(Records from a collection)
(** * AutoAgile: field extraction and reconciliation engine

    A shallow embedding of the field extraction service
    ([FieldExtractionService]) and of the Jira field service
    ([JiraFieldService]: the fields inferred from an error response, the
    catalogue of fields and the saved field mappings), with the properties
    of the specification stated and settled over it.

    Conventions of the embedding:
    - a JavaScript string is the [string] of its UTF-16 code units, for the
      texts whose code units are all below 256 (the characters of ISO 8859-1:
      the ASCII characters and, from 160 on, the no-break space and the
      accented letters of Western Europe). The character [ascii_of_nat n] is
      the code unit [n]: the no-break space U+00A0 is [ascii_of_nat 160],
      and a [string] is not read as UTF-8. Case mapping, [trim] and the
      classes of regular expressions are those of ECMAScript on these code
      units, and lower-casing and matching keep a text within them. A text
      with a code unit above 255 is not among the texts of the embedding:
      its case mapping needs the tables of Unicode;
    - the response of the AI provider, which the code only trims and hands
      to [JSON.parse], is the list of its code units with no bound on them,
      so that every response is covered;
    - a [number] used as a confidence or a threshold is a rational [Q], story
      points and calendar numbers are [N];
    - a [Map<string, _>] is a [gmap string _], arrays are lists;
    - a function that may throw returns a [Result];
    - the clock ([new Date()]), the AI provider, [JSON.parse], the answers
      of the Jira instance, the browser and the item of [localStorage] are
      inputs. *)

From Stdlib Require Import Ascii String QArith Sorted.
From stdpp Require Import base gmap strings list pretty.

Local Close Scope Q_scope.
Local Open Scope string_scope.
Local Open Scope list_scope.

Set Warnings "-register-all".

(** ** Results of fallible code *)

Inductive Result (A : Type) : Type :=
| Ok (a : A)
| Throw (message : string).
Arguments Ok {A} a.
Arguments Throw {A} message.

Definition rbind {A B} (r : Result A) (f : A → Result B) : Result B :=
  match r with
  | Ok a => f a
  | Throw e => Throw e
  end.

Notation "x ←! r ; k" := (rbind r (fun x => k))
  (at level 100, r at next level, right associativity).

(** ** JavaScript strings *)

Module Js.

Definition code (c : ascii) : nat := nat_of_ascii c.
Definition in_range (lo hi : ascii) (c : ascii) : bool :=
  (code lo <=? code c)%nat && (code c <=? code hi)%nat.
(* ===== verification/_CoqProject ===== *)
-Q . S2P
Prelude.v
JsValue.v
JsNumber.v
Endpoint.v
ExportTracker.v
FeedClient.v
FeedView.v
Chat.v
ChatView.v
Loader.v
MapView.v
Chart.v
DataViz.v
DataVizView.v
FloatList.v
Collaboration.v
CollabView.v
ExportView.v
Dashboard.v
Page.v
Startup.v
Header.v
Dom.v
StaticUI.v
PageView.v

• What is required: Only the lines from the one containing "- a [Map<string, _>]" through the last line of the records are to be set down, exactly as they appear.

• Result for this task:
    - a [Map<string, _>] is a [gmap string _], arrays are lists;
    - a function that may throw returns a [Result];
    - the clock ([new Date()]), the AI provider, [JSON.parse], the answers
      of the Jira instance, the browser and the item of [localStorage] are
      inputs. *)

From Stdlib Require Import Ascii String QArith Sorted.
From stdpp Require Import base gmap strings list pretty.

Local Close Scope Q_scope.
Local Open Scope string_scope.
Local Open Scope list_scope.

Set Warnings "-register-all".

(** ** Results of fallible code *)

Inductive Result (A : Type) : Type :=
| Ok (a : A)
| Throw (message : string).
Arguments Ok {A} a.
Arguments Throw {A} message.

Definition rbind {A B} (r : Result A) (f : A → Result B) : Result B :=
  match r with
  | Ok a => f a
  | Throw e => Throw e
  end.

Notation "x ←! r ; k" := (rbind r (fun x => k))
  (at level 100, r at next level, right associativity).

(** ** JavaScript strings *)

Module Js.

Definition code (c : ascii) : nat := nat_of_ascii c.
Definition in_range (lo hi : ascii) (c : ascii) : bool :=
  (code lo <=? code c)%nat && (code c <=? code hi)%nat.
(* ===== verification/_CoqProject ===== *)
-Q . S2P
Prelude.v
JsValue.v
JsNumber.v
Endpoint.v
ExportTracker.v
FeedClient.v
FeedView.v
Chat.v
ChatView.v
Loader.v
MapView.v
Chart.v
DataViz.v
DataVizView.v
FloatList.v
Collaboration.v
CollabView.v
ExportView.v
Dashboard.v
Page.v
Startup.v
Header.v
Dom.v
StaticUI.v
PageView.v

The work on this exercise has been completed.